(** * mcp-memory: dual-store memory orchestration, structured e-mail records
      and merged search

    A shallow embedding of [src/utils/email.ts], [src/utils/db.ts] and the
    REST handlers of [src/index.ts], with the properties of the
    specification stated over it.

    Conventions of the embedding.
    - A JavaScript string is the sequence of its UTF-16 code units; the
      model covers the strings whose code units are below 256, written as
      Rocq [string]s (one [ascii] per code unit).
    - [string | undefined] is [option string]; a JavaScript exception is
      the [Throw] outcome of the monad [M].
    - The bindings bag [env: Env] (D1 database, Vectorize index, Workers AI,
      console) is the record [Env], threaded through every call. Every
      call to a back end is journalled and may fail, as the environment
      decides; a failed call has changed nothing.
    - [uuidv4()] is an input of the functions that call it.
    - Not embedded: the MCP mount, the listing and single-record routes,
      the schema initialisation and its middleware, and [console.log]. *)

From Stdlib Require Import ZArith Ascii.
From stdpp Require Import base strings list gmap.

Local Open Scope string_scope.
Local Open Scope list_scope.

(** ** JavaScript string primitives used by the sources *)

Module Js.
(** * Flu-shot-learning tutorial notebook: model and properties

    A shallow embedding of [notebooks/0.0-flu-shot-learning-tutorial.ipynb].

    The notebook is a straight line of pandas, numpy and scikit-learn
    calls.  Its code cells become a list of statements over a session
    (the global variables of the kernel, the files on disk and numpy's
    global generator); the right-hand sides are Rocq functions that follow
    the library calls they stand for.  Numbers are real numbers: float64
    rounding is not modelled, a missing value (NaN) is [None].  The two
    numerical routines that are iterative inside scikit-learn, the
    stratified shuffle and the L-BFGS optimiser, are parameters of the
    development; everything the notebook itself decides (which columns,
    which seed, which rows, which order of calls) is written out. *)

From Stdlib Require Import Reals Lra Lia List ZArith Bool Permutation String.
From stdpp Require Import gmap strings.

Local Open Scope string_scope.
Local Open Scope Z_scope.

(** ** Exceptions and results *)

Inductive exception :=
| AssertionError
| FileNotFoundError
| ValueError
| KeyError
| IndexError
| NameError
| TypeError.

Inductive result (A : Type) :=
| Ok (a : A)
| Raise (e : exception).
Arguments Ok {A} a.
Arguments Raise {A} e.

Definition rbind {A B} (r : result A) (k : A -> result B) : result B :=
  match r with
  | Ok a => k a
  | Raise e => Raise e
  end.

Notation "'let*' x ':=' r 'in' k" := (rbind r (fun x => k))
  (at level 10, x name, r at level 100, k at level 200).

Fixpoint rmap {A B} (f : A -> result B) (l : list A) : result (list B) :=
  match l with
  | [] => Ok []
  | a :: l' =>
      let* b := f a in
      let* bs := rmap f l' in
      Ok (b :: bs)
  end.

(** ** Tables (pandas) *)

(** A column carries its dtype: int64, float64 (with NaN) or object. *)
Inductive column :=
| IntCol (v : list Z)
| FloatCol (v : list (option R))
| ObjCol (v : list (option string)).

Definition is_object (c : column) : bool :=
  match c with ObjCol _ => true | _ => false end.

(** A frame read with [index_col="respondent_id"]: the key column is held
    apart from the data columns; the respondent identifier is an integer. *)
Record DataFrame := {
  index_name : string;
  index : list Z;
  columns : list (string * column)
}.

Definition column_names (df : DataFrame) : list string :=
  map fst (columns df).

Fixpoint get_column (name : string) (cols : list (string * column))
  : option column :=
  match cols with
  | [] => None
  | (n, c) :: cols' =>
      if String.eqb n name then Some c else get_column name cols'
  end.

(** [df[name]] *)
Definition getitem (df : DataFrame) (name : string) : result column :=
  match get_column name (columns df) with
  | Some c => Ok c
  | None => Raise KeyError
  end.

(** [df[[n1, ..., nk]]] *)
Definition getitems (df : DataFrame) (names : list string)
  : result (list column) :=
  rmap (getitem df) names.

(** Where a column has a value: [notna()]. *)
Definition observed_at (c : column) : list bool :=
  match c with
  | IntCol v => map (fun _ => true) v
  | FloatCol v => map (fun o => match o with Some _ => true | None => false end) v
  | ObjCol v => map (fun o => match o with Some _ => true | None => false end) v
  end.

Definition has_column (name : string) (cols : list (string * column)) : bool :=
  existsb (fun nc => String.eqb (fst nc) name) cols.

(** [df[name] = values] with a numpy array on the right: a column of that
    name is overwritten where it stands, a new name is appended; an array
    whose length is not the frame's raises. *)
Definition set_column (name : string) (c : column)
    (cols : list (string * column)) : list (string * column) :=
  if has_column name cols
  then map (fun nc => if String.eqb (fst nc) name then (fst nc, c) else nc) cols
  else cols ++ [(name, c)].

Definition setitem (df : DataFrame) (name : string) (values : list R)
  : result DataFrame :=
  if Nat.eqb (length values) (length (index df))
  then Ok {| index_name := index_name df;
             index := index df;
             columns := set_column name (FloatCol (map Some values))
                          (columns df) |}
  else Raise ValueError.

(** Row selection by position, [df.iloc[rows]]. *)
Fixpoint take {A} (rows : list nat) (l : list A) : result (list A) :=
  match rows with
  | [] => Ok []
  | i :: rows' =>
      match nth_error l i with
      | Some a => let* t := take rows' l in Ok (a :: t)
      | None => Raise IndexError
      end
  end.

Definition take_column (rows : list nat) (c : column) : result column :=
  match c with
  | IntCol v => let* w := take rows v in Ok (IntCol w)
  | FloatCol v => let* w := take rows v in Ok (FloatCol w)
  | ObjCol v => let* w := take rows v in Ok (ObjCol w)
  end.

Definition iloc (df : DataFrame) (rows : list nat) : result DataFrame :=
  let* idx := take rows (index df) in
  let* cols := rmap (fun nc => let* c := take_column rows (snd nc) in
                               Ok (fst nc, c)) (columns df) in
  Ok {| index_name := index_name df; index := idx; columns := cols |}.

(** Reindexing the right-hand frame of a join: a row without a partner
    is NaN, which turns an int64 column into float64. *)
Definition all_some {A} (l : list (option A)) : bool :=
  forallb (fun o => match o with Some _ => true | None => false end) l.

Definition pick {A} (l : list A) (j : option nat) : option A :=
  match j with Some i => nth_error l i | None => None end.
(** * Methane leak mapper: a model of [src/viz_classes/leak_mapper.py]

    The development follows the file top to bottom: the base64 text
    encoding used for popup images, the tables read from the database,
    the [leakMapper] object with its methods as state transformers that
    may raise, and [main].  Statements about the pipeline come last. *)

From Stdlib Require Import ZArith List Bool Lia.
From Stdlib Require Import Strings.String Strings.Ascii Strings.Byte.
From Stdlib Require Import Floats Uint63 DecimalString Permutation.
Import ListNotations.

Local Open Scope Z_scope.
Local Open Scope string_scope.

(** ** Characters that cannot be written inside a literal *)

Definition dquote : string := String (ascii_of_nat 34) EmptyString.
Definition newline : string := String (ascii_of_nat 10) EmptyString.
Definition pad : ascii := "="%char.

(** ** base64.b64encode / base64.b64decode (RFC 4648, standard alphabet) *)

Module Base64.

Definition alphabet : list ascii :=
  list_ascii_of_string
    "ABCDEFGHIJKLMNOPQRSTUVWXYZabcdefghijklmnopqrstuvwxyz0123456789+/".

(** The character of a six-bit value. *)
Definition b64chr (n : Z) : ascii := nth (Z.to_nat n) alphabet "A"%char.

Fixpoint index_from (c : ascii) (l : list ascii) (i : Z) : option Z :=
  match l with
  | [] => None
  | d :: l' => if Ascii.eqb c d then Some i else index_from c l' (i + 1)
  end.

(** The six-bit value of a character of the alphabet. *)
Definition b64val (c : ascii) : option Z := index_from c alphabet 0.

Definition byte_val (b : byte) : Z := Z.of_N (Byte.to_N b).

Definition byte_of (z : Z) : byte :=
  match Byte.of_N (Z.to_N (z mod 256)) with
  | Some b => b
  | None => x00
  end.

(** Three input bytes form a 24-bit group, cut into four six-bit
    values; a final group of one or two bytes is filled with zero bits
    and closed with [=] signs. *)
Definition group (a b c : Z) : Z := a * 65536 + b * 256 + c.

Definition sextet (n : Z) (i : Z) : Z := (n / 64 ^ i) mod 64.

Fixpoint b64encode (bs : list byte) : string :=
  match bs with
  | [] => EmptyString
  | [a] =>
      let n := group (byte_val a) 0 0 in
      String (b64chr (sextet n 3)) (String (b64chr (sextet n 2))
        (String pad (String pad EmptyString)))
  | [a; b] =>
      let n := group (byte_val a) (byte_val b) 0 in
      String (b64chr (sextet n 3)) (String (b64chr (sextet n 2))
        (String (b64chr (sextet n 1)) (String pad EmptyString)))
  | a :: b :: c :: rest =>
      let n := group (byte_val a) (byte_val b) (byte_val c) in
      String (b64chr (sextet n 3)) (String (b64chr (sextet n 2))
        (String (b64chr (sextet n 1)) (String (b64chr (sextet n 0))
          (b64encode rest))))
  end.

Definition ungroup (s1 s2 s3 s4 : Z) : Z :=
  s1 * 262144 + s2 * 4096 + s3 * 64 + s4.

Definition is_empty (s : string) : bool :=
  match s with EmptyString => true | _ => false end.

(** Decoding reads four characters at a time; [=] signs are accepted
    only at the end of the last group. *)
Fixpoint b64decode (s : string) : option (list byte) :=
  match s with
  | EmptyString => Some []
  | String c1 (String c2 (String c3 (String c4 rest))) =>
      match b64val c1, b64val c2 with
      | Some s1, Some s2 =>
          if Ascii.eqb c4 pad && is_empty rest then
            if Ascii.eqb c3 pad then
              let n := ungroup s1 s2 0 0 in
              Some [byte_of (n / 65536)]
            else
              match b64val c3 with
              | Some s3 =>
                  let n := ungroup s1 s2 s3 0 in
                  Some [byte_of (n / 65536); byte_of (n / 256)]
              | None => None
              end
          else
            match b64val c3, b64val c4, b64decode rest with
            | Some s3, Some s4, Some bs =>
                let n := ungroup s1 s2 s3 s4 in
                Some (byte_of (n / 65536) :: byte_of (n / 256)
                        :: byte_of n :: bs)
            | _, _, _ => None
            end
      | _, _ => None
      end
  | _ => None
  end.

End Base64.

(** ** Python values: exceptions, results, text of an integer *)

Inductive exn : Type :=
| TypeError (msg : string)
| IndexError (msg : string)
| ValueError (msg : string)
| DatabaseError (msg : string).

Inductive result (A : Type) : Type :=
| Ok (a : A)
| Raise (e : exn).

Arguments Ok {A} a.
Arguments Raise {A} e.

(** [str(v)], as f-strings and [astype(str)] call it. *)
Class Str (A : Type) : Type := str : A -> string.

(** [Series.astype(str)] on a column of such values: the text of a
    value within its column.  pandas picks one format for a whole
    datetime column (the date alone when every value is at midnight), so
    the text of a value can differ from its [str]. *)
Class AstypeStr (A : Type) : Type := astype_str : list A -> A -> string.
Hypothesis not_under_test : same_string (NODE_ENV E) "test" = false.
Hypothesis arg_action : get arg "action" = Ok (VStr "callPublish").
Hypothesis arg_data : get arg "data" = Ok data.
Hypothesis data_trigger : get data "trigger" = Ok (VStr "conversationMessageInserted").
Hypothesis data_payload : get data "payload" = Ok payload.
Hypothesis payload_customerId : get payload "customerId" = Ok customerId.
Hypothesis payload_conversationId : get payload "conversationId" = Ok conversationId.
Hypothesis payload_content : get payload "content" = Ok text.
Hypothesis found :
  extern E Conversations_findOne
    [VObj [("_id", conversationId)];
     VObj [("integrationId", VNum (Int 1));
           ("participatedUserIds", VNum (Int 1));
           ("assignedUserId", VNum (Int 1))]] = Ok conversation.
Hypothesis customer_key : ToString E customerId = Ok customer.
Hypothesis last_status :
  extern E redis_get [VStr ("customer_last_status_" ++ customer)] = Ok lastStatus.

Definition find_conversation : event :=
  ECall Conversations_findOne
    [VObj [("_id", conversationId)];
     VObj [("integrationId", VNum (Int 1));
           ("participatedUserIds", VNum (Int 1));
           ("assignedUserId", VNum (Int 1))]].

Definition read_last_status : event :=
  ECall redis_get [VStr ("customer_last_status_" ++ customer)].

Definition notify_mobile (receivers : value) : event :=
  ECall sendMobileNotification
    [VObj [("title", VStr "You have a new message");
           ("body", text);
           ("customerId", customerId);
           ("conversationId", conversationId);
           ("receivers", receivers)]].

Definition publish_inserted (message : value) : event :=
  ECall graphqlPubsub_publish
    [VStr "conversationMessageInserted";
     VObj [("conversationMessageInserted", message)]].

Ltac enter :=
  unfold receiveWidgetNotification;
  run_with arg_action; run_with arg_data; rewrite not_under_test;
  simpl strict_eq_str; cbv iota;
  run_with data_trigger; simpl strict_eq_str; cbv iota;
  run_with data_payload; run_with payload_customerId;
  run_with payload_conversationId; run_with payload_content;
  run_with found; run_with customer_key; run_with last_status.

Ltac leave :=
  unfold ToString; cbn [to_string];
  cbn beta iota zeta delta [bind eval emit fire call ret app].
------------------------------------------------------------------------
- Work to complete
Give the exact lines, and only those, from the line containing "list (option A))" through the line containing "(** ** Characters" in the entries above.

- Your solution
Definition all_some {A} (l : list (option A)) : bool :=
  forallb (fun o => match o with Some _ => true | None => false end) l.

Definition pick {A} (l : list A) (j : option nat) : option A :=
  match j with Some i => nth_error l i | None => None end.
(** * Methane leak mapper: a model of [src/viz_classes/leak_mapper.py]

    The development follows the file top to bottom: the base64 text
    encoding used for popup images, the tables read from the database,
    the [leakMapper] object with its methods as state transformers that
    may raise, and [main].  Statements about the pipeline come last. *)

From Stdlib Require Import ZArith List Bool Lia.
From Stdlib Require Import Strings.String Strings.Ascii Strings.Byte.
From Stdlib Require Import Floats Uint63 DecimalString Permutation.
Import ListNotations.

Local Open Scope Z_scope.
Local Open Scope string_scope.

(** ** Characters that cannot be written inside a literal *)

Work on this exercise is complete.